Collection entries
══════════

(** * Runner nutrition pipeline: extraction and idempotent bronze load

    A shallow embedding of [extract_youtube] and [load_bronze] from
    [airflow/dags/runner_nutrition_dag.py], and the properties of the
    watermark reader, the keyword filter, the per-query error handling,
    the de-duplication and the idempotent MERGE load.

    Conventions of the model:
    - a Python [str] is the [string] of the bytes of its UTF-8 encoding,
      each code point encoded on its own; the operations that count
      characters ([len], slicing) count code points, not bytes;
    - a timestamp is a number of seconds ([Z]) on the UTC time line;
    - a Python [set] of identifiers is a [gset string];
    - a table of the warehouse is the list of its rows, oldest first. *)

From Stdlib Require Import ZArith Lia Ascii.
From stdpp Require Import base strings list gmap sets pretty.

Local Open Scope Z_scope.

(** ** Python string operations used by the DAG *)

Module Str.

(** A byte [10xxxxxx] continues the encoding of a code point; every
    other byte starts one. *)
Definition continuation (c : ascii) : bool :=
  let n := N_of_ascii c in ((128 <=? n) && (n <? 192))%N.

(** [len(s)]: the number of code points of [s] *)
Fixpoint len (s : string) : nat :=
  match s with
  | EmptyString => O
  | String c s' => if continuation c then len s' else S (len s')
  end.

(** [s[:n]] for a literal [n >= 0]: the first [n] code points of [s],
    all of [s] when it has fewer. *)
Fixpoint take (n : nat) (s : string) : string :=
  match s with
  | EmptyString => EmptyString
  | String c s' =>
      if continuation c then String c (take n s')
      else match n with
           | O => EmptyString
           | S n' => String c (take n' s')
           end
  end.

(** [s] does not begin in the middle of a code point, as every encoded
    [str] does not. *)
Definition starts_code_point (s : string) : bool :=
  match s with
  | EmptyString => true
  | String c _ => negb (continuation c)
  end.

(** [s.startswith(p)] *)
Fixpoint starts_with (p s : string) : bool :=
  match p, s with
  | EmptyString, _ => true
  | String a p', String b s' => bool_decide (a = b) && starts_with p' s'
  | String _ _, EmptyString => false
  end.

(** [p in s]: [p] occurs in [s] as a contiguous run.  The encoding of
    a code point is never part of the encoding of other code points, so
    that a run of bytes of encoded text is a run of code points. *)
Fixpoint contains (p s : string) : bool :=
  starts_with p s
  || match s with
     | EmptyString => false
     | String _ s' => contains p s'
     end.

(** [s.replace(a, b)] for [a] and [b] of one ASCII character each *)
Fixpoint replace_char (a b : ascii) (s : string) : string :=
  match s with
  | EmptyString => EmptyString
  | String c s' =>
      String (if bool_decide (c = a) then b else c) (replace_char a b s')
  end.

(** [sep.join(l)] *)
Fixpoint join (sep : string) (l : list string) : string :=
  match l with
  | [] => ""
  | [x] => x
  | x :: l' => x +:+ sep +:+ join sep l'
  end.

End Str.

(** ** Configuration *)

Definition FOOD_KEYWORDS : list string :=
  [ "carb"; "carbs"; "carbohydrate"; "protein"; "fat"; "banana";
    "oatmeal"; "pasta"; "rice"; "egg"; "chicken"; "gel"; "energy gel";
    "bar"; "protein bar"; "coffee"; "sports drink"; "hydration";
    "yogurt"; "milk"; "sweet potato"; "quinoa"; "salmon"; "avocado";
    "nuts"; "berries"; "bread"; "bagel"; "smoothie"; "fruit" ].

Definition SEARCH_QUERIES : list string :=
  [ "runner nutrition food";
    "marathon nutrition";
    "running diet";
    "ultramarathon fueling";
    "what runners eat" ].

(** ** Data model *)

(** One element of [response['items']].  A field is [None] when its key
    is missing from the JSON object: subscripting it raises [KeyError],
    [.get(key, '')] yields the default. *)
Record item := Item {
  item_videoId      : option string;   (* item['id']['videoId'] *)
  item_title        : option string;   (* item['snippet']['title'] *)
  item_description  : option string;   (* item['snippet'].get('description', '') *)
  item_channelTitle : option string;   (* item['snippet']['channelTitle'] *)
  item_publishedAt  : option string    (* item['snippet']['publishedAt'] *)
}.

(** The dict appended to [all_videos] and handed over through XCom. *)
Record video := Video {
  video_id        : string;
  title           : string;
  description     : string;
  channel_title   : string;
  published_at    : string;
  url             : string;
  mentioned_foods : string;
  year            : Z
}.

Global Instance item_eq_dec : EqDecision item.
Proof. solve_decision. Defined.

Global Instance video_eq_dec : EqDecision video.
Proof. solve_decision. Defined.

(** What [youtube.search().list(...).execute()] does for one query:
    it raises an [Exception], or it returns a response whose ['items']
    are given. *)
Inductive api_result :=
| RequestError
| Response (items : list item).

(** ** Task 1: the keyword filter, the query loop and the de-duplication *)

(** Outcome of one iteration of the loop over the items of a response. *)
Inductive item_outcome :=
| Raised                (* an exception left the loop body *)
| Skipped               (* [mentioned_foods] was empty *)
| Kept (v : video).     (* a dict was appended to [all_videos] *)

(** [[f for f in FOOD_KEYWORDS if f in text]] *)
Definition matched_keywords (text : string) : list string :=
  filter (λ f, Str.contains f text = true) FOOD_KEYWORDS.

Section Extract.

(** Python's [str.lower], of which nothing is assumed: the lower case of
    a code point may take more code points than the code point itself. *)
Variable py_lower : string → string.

══════════

## TASK STATEMENT
Taking the line with "filter (λ f, Str.contains" as the first, copy every line through the end of the entries above exactly, with no others.

## RESULT OF THE TASK
  filter (λ f, Str.contains f text = true) FOOD_KEYWORDS.

Section Extract.

(** Python's [str.lower], of which nothing is assumed: the lower case of
    a code point may take more code points than the code point itself. *)
Variable py_lower : string → string.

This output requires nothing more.